Declarar o património e os rendimentos auferidos nunca parece ter sido um problema para os presidentes da Caixa Geral de Depósitos (CGD) nos últimos 20 anos. Ao contrário do atual presidente — António Domingues e da sua equipa –, os seis administradores que lideraram o banco público entregaram declarações, consultadas pelo Observador, no Tribunal Constitucional, tanto no início, como no final do mandato. Ações, carros (e uma mota), Planos de Poupança e Reforma, contas a prazo e outras aplicações financeiras estão entre as informações tornadas públicas pelos antigos gestores.

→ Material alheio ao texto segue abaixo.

(** * Classroom board: progression, settlement, retry and login logic

    A shallow embedding of the reward and progression code of [src/App.js]
    (a React single-page application over a remote document store), followed
    by the properties its specification states about it.

    Modelling conventions.
    - JavaScript numbers are modelled as unbounded integers [Z]: the program
      only adds small integer rewards and compares against [level * 100].
      Non-integral, [NaN] and infinite doubles are outside the model.
    - A field of a document that may be missing is an [option]; the
      JavaScript idiom [x || d] is written out by the [or_*] functions.
    - Objects used as dictionaries (skills, [completedDays], the account
      tables) are [gmap string _].
    - Asynchronous functions are run to completion one after the other:
      every [await] is a sequential step in a state-and-exception monad over
      the remote store. Interleavings of concurrently running handlers are
      not modelled. *)

From stdpp Require Import gmap strings list fin_maps pretty.
From Equations Require Import Equations.

Local Open Scope string_scope.
Local Open Scope Z_scope.

(** ** JavaScript truthiness on the values the program uses *)

Module Js.

(** [x || d] for a numeric field [x] that may be [undefined]: the default
    is taken when the field is missing and also when it is [0]. *)
Definition or_num (x : option Z) (d : Z) : Z :=
  match x with
  | Some n => if decide (n = 0) then d else n
  | None => d
  end.

(** [x || {}] for a dictionary field. An object, even an empty one, is
    truthy. *)
Definition or_obj {V} (x : option (gmap string V)) : gmap string V :=
  default ∅ x.

(** [!!x] for a boolean field that may be [undefined]. *)
Definition truthy (x : option bool) : bool := default false x.

(** A string is truthy when it is not empty. *)
Definition truthy_str (s : string) : bool :=
  match s with EmptyString => false | String _ _ => true end.

End Js.

(** ** Skill names *)

Definition literacy : string := "문해력".
Definition numeracy : string := "수리력".
Definition creativity : string := "창의력".
Definition responsibility : string := "책임감".
Definition problem_solving : string := "문제 해결 능력".
Definition self_direction : string := "자기 주도 학습 능력".

(** ** The account tables (App.js, lines 27-32)

    The tables are mutable: the teacher dashboard adds and deletes students.
    These are their initial contents. *)

Definition studentAccounts0 : gmap string string :=
  list_to_map
    [("김대수", "1024"); ("김주한", "0623"); ("김차영", "0630"); ("김태린", "0609");
     ("김혜지", "1029"); ("안준희", "1207"); ("인선우", "1010"); ("정군", "0420");
     ("정유이", "0609"); ("최지음", "0820"); ("박초", "1022")].

Definition teacherAccounts0 : gmap string string := {[ "교사" := "5555" ]}.

(** ** Documents of the remote store *)

(** Values of fields the progression code never inspects. *)
Inductive scalar :=
| SNum (n : Z)
| SStr (s : string)
| SBool (b : bool)
| SNull
| STime (t : nat).

(** [serverTimestamp()] puts a sentinel in the written data; the store
    replaces it by its own time when the write is applied. *)
Inductive timestamp :=
| serverTimestamp
| At (t : nat).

A entrega ou não destas declarações — que tem alimentado uma permanente polémica política nas últimas semanas –, pode pôr em risco a continuação da atual administração da Caixa Geral de Depósitos no caso de se recusar a cumprir a notificação do Tribunal Constitucional. Tudo porque António Domingues e a sua equipa sabiam estar fora da alçada do Estatuto do Gestor Público — o que o Governo lhes garantiu, criando uma exceção legal à medida — mas entendiam estar igualmente fora do alcance lei do controlo público da riqueza dos titulares de cargos públicos (que durante esta discussão ficou conhecida como a lei de 1983). Os administradores da CGD preferiam continuar a viver com as regras dos bancos privados sem estarem sujeitos ao escrutínio por gerirem um banco 100% público, que os obriga a mostrar todo o seu património, consultável por qualquer cidadão no Tribunal Constitucional: valores nas contas, poupanças, carteiras de ações, casas, carros ou barcos, etc. Segundo a nota do Presidente da República sobre o tema e que precipitou todo este processo, o que está em causa é o seguinte:

[A] necessidade de transparência, que permita comparar rendimentos e património à partida e à chegada, isto é, no início e no termo do mandato, com a formalização perante o Tribunal Constitucional, imposta pela administração do dinheiro público”.

Tal como aferir a riqueza pessoal dos administradores de empresas públicas, este escrutínio permite da mesma forma identificar potencial conflitos de interesses dos gestores, como participações em empresas concorrentes ou em grandes depositantes, por exemplo.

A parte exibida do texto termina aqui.